Аркаша судорожно выдохнул, разжимая хват на оружии, закрывая глаза дрожащими ресницами, и, снова сглотнув, посмотрел уже трезво и разумно. На брата. К которому решительно направился. Чтобы поднять.

— Девочка Мазура, значит. — Словно бы оставив это без всякого внимания, произнес Костолом, снова прошибая меня взглядом. Перевел взгляд на Костю и тихо хохотнул, — какой ты щедрый. Такой сексуальной девиации у тебя не ожидал.

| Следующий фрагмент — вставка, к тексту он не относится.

(** * sequelize-simple-cache: a shallow embedding of [SequelizeSimpleCache.js]

    The development follows the class [SequelizeSimpleCache]: the per-model
    entry stores (JavaScript [Map]s, kept in insertion order), the purge
    scan, the association map with its breadth-first [clear], and the
    intercepting callable that [init] installs for the cached methods.

    Conventions.
    - A JavaScript [Map] with string keys is an association list in
      insertion order whose keys are pairwise distinct ([JsMap.wf]).
    - [this.config] and [this.cache] are plain objects: an association
      list holds their own properties in insertion order, and reading
      [obj[type]] for a [type] that is not among them falls through to
      the prototype ([config_slot], [cache_slot]).  The assignment
      [this.cache['__proto__'] = new Map()] does not create a property but
      makes that [Map] the prototype of [this.cache], where reading
      [this.cache['__proto__']] finds it again: the entry of [cache] under
      the key [__proto__] stands for this prototype, and [Object.keys]
      leaves it out ([own_keys]).
    - Numbers are integers ([Z]): [Date.now()] is a count of milliseconds
      and the configured [ttl] and [limit] are taken to be integral.
    - [Date.now()] is an input of every operation that reads the clock.
    - Calls of the wrapped model ([target[prop](...args)]) are answered by
      a [response] given as an input and are recorded in the ghost field
      [calls] of the state.
    - An [async] function that throws is a function whose promise
      rejects: both are the outcome [Throw].
    - [init] is run once for a model, so that the [Map] its closures hold
      is the one stored in [this.cache].
    - The delegate that [log] calls when [debug] is set is outside the
      cache object and is left out. *)

From Stdlib Require Import ZArith String List Lia.
From stdpp Require Import base decidable list strings gmap.

Local Open Scope string_scope.
Local Open Scope list_scope.
Local Open Scope Z_scope.
Local Set Warnings "-register-all,-clear-no-such-hyp".

(** ** JavaScript values *)

Inductive value : Type :=
  | VUndefined
  | VNull
  | VBool (b : bool)
  | VNum (n : Z)
  | VStr (s : string)
  | VObj (props : list (string * value))
  | VArr (elems : list value)
  | VFunc (ref : nat).

(** [ToBoolean]. *)
Definition truthy (v : value) : bool :=
  match v with
  | VUndefined | VNull => false
  | VBool b => b
  | VNum n => negb (n =? 0)
  | VStr s => negb (bool_decide (s = ""))
  | VObj _ | VArr _ | VFunc _ => true
  end.

Definition nullish (v : value) : bool :=
  match v with
  | VUndefined | VNull => true
  | _ => false
  end.

Fixpoint assoc {A : Type} (k : string) (l : list (string * A)) : option A :=
  match l with
  | [] => None
  | (k', a) :: r => if decide (k = k') then Some a else assoc k r
  end.

(** [v[name]] for a value that is not [null] or [undefined]: only plain
    objects carry properties of their own here. *)
Definition get_prop (name : string) (v : value) : value :=
  match v with
  | VObj props => default VUndefined (assoc name props)
  | _ => VUndefined
  end.

(** ** The JavaScript [Map] *)

Module JsMap.

Definition t (V : Type) : Type := list (string * V).

Definition empty {V} : t V := [].

Definition get {V} (k : string) (m : t V) : option V := assoc k m.

Definition has {V} (k : string) (m : t V) : bool :=
  match get k m with Some _ => true | None => false end.

(** [m.set(k, v)]: an existing key keeps its position, a new key goes
    to the end. *)
Fixpoint set {V} (k : string) (v : V) (m : t V) : t V :=
  match m with
  | [] => [(k, v)]
  | (k', v') :: r =>
      if decide (k = k') then (k, v) :: r else (k', v') :: set k v r
  end.

Fixpoint delete {V} (k : string) (m : t V) : t V :=
  match m with
  | [] => []
  | (k', v') :: r =>
      if decide (k = k') then r else (k', v') :: delete k r
  end.

Definition size {V} (m : t V) : nat := length m.

Definition keys {V} (m : t V) : list string := m.*1.

(** The keys of a [Map] are pairwise distinct. *)
Definition wf {V} (m : t V) : Prop := NoDup (keys m).

End JsMap.

(** ** Cache entries *)

(** The [expires] field: [false] or a timestamp. *)
Inductive expiry : Type :=
  | EFalse
  | ENum (t : Z).

Definition expiry_truthy (e : expiry) : bool :=
  match e with
  | EFalse => false
  | ENum t => negb (t =? 0)
  end.

(** [ToNumber], as the relational operators apply it. *)
Definition expiry_num (e : expiry) : Z :=
  match e with
  | EFalse => 0
  | ENum t => t
  end.

Record item : Type := Item { data : value; expires : expiry }.

Definition store : Type := JsMap.t item.

(** ** [purge]: the scan of one store *)

Record oldest_t : Type := Oldest { o_hash : string; o_expires : expiry }.

Record scan : Type :=
  Scan { s_cache : store; s_oldest : option oldest_t; s_purged : nat }.

(** [expires && expires <= now] *)
Definition is_expired (now : Z) (e : expiry) : bool :=
  expiry_truthy e && (expiry_num e <=? now).

(** [!oldest || expires < oldest.expires] *)
Definition is_older (e : expiry) (oldest : option oldest_t) : bool :=
  match oldest with
  | None => true
  | Some o => expiry_num e <? expiry_num (o_expires o)
  end.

Но тот смотрел как встают двойняшки. Со второй попытки у них получилось и Аркаша, ведя брата прочь, замер, когда его кисть тронули окровавленные пальцы Кости, тихим наставлением произнесшего:

— Не пополняй стан живых, которых мучают мертвые. — Отстранил пальцы и Аркаша, на мгновение с силой прикусив губу, снова направился на выход, под негромкое Костино, — верно, Жень? — Склонил голову, вглядываясь в лицо Костолома. — Отпусти людей, на сегодня крови достаточно. — Костолом усмехнулся и Анохин вернул ему усмешку в голосе, — Тиса бы не одобрил, — улыбка только начала трогать уголки губ Костолома, когда Костя спокойно и твердо обозначил, — нас обоих. Кардинально не одобрил и очень жестко отреагировал бы. Давай по старой традиции в этих случаях — наливай. Нам есть что обсудить и давно пора было это сделать.

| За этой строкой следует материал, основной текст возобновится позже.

(** * Temporal knowledge-graph statistics: a shallow embedding

    This development embeds the statistics engine of
    [scripts/analyze_temporal_kgs.py] and proves properties of its line
    parser, its accumulator, its merge combinator, its ranking and its
    dataset discovery.

    Modelling conventions.
    - Python [int] is [Z]; [str] is [string], read as a sequence of
      characters in the ASCII range. A character outside that range is
      neither white space nor a digit here; in particular the digits that
      [str.isdigit] accepts and [int] rejects (superscripts and the like)
      are not represented.
    - A [set] of strings is a [gset string]; a [Counter] is an insertion-
      ordered association list with pairwise distinct keys, because
      [most_common] breaks ties by insertion order.
    - A function that mutates its argument and returns [None] is a function
      from the old value to the new one; a function that can raise returns
      a [result]; the orchestrator, which reads the file system, also
      threads the list of the files it has opened.
    - The library functions [datetime.strptime], [int], [str.strip],
      [str.split], [Counter.update], [Counter.most_common] and [sorted] are
      modelled after CPython. *)

From Stdlib Require Import ZArith Ascii String.
From stdpp Require Import base tactics option list sorting strings pretty gmap.

Local Open Scope Z_scope.

(** ** Exceptions and results *)

Inductive exn : Type :=
  | ValueError
  | FileNotFoundError
  | NotADirectoryError
  | IsADirectoryError
  | SystemExit (msg : string).

Inductive result (A : Type) : Type :=
  | Ok (a : A)
  | Raise (e : exn).

Arguments Ok {A} a.
Arguments Raise {A} e.

Global Instance result_ret : MRet result := λ A a, Ok a.

Global Instance result_bind : MBind result := λ A B k r,
  match r with
  | Ok a => k a
  | Raise e => Raise e
  end.

(** ** Python string primitives *)

Module PyStr.

Definition chars (s : string) : list ascii := list_ascii_of_string s.
Definition str (l : list ascii) : string := string_of_list_ascii l.

Definition tab : ascii := ascii_of_nat 9.
Definition newline : ascii := ascii_of_nat 10.
Definition dquote : ascii := ascii_of_nat 34.

(** [ch.isspace()] on the ASCII range: TAB, LF, VT, FF, CR, the four
    separators FS, GS, RS, US, and the space. *)
Definition isspace (c : ascii) : bool :=
  let n := nat_of_ascii c in
  ((9 <=? n)%nat && (n <=? 13)%nat) || ((28 <=? n)%nat && (n <=? 32)%nat).

(** [ch.isdigit()] on the ASCII range. *)
Definition isdigit (c : ascii) : bool :=
  let n := nat_of_ascii c in (48 <=? n)%nat && (n <=? 57)%nat.

Definition digit_val (c : ascii) : Z := Z.of_nat (nat_of_ascii c) - 48.

Fixpoint lstrip_by (p : ascii → bool) (l : list ascii) : list ascii :=
  match l with
  | [] => []
  | c :: l' => if p c then lstrip_by p l' else l
  end.

Definition strip_by (p : ascii → bool) (l : list ascii) : list ascii :=
  rev (lstrip_by p (rev (lstrip_by p l))).

(** [s.strip()] *)
Definition strip (s : string) : string := str (strip_by isspace (chars s)).

Definition mem_char (set : list ascii) (c : ascii) : bool :=
  existsb (Ascii.eqb c) set.

(** [s.strip(set)] *)
Definition strip_chars (set : string) (s : string) : string :=
  str (strip_by (mem_char (chars set)) (chars s)).

(** [s.split(sep)] for a one-character separator: always at least one
    field, empty fields kept. *)
Fixpoint split_chars (sep : ascii) (l : list ascii) : list (list ascii) :=
  match l with
  | [] => [[]]
  | c :: l' =>
      if Ascii.eqb c sep then [] :: split_chars sep l'
      else match split_chars sep l' with
           | [] => [[c]]
           | w :: ws => (c :: w) :: ws
           end
  end.

Definition split (sep : ascii) (s : string) : list string :=
  map str (split_chars sep (chars s)).

(** ["".join(ch for ch in s if ch.isdigit())] *)
Definition digits_of (s : string) : string := str (filter (λ c, isdigit c = true) (chars s)).

(** [s[:n]] *)
Definition prefix (n : nat) (s : string) : string := str (take n (chars s)).

(** [len(s)] *)
Definition len (s : string) : Z := Z.of_nat (length (chars s)).

Definition lower_char (c : ascii) : ascii :=
  let n := nat_of_ascii c in
  if (65 <=? n)%nat && (n <=? 90)%nat then ascii_of_nat (n + 32) else c.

«… Тису хлопнули и Костомар окончательно превратился в Костолома…»

«… Костолому, тоже нелегко переживающему убийство Тисы…»

И Костолом впервые отвел взгляд. На мгновение. Потом твердо приказал:

— Вышли. Все, кроме основных. Чернов, ты далеко не убегай, нам с тобой тоже есть что обсудить.

Остались Костя, Кир и Зеля. Я, Таша, Ли и кронпринцы прочь по коридору в гробовом молчании. Гробовом…

* * *

Аркаша за рулем автомобиля брата, я рядом с ним. Саня, откинув голову на заднем сидении, сидел между Ташей и Ли.

— Ой, иди давай сюда, — Таша потянула его на себя, упирая ноги в мое кресло и создавая коленями небольшой наклон, укладывая на него окровавленную голову Сани. Прикрывая на мгновение глаза, но я успела увидеть и отвернулась, ощущая, как резонирует внутри вот то, что было в ее глазах.

— Таш, меня тошнит. — Слабо сопротивлялся Саня, но она настойчивее потянула его на свое бедро, чтобы придать голове возвышенное положение, а Ли, деловито вцепившись в его колени, перекинула их за свои, облегчая ему полулежачее положение, одновременно препятствуя любой его попытке усесться.

— Давай вот так, на бок. — Мягко повернула его голову Таша, пока я вскрывала упаковку влажных салфеток, подданных Аркашей из водительской двери, чтобы извлечь несколько и отдать Таше, начавшей стирать кровь с его лица.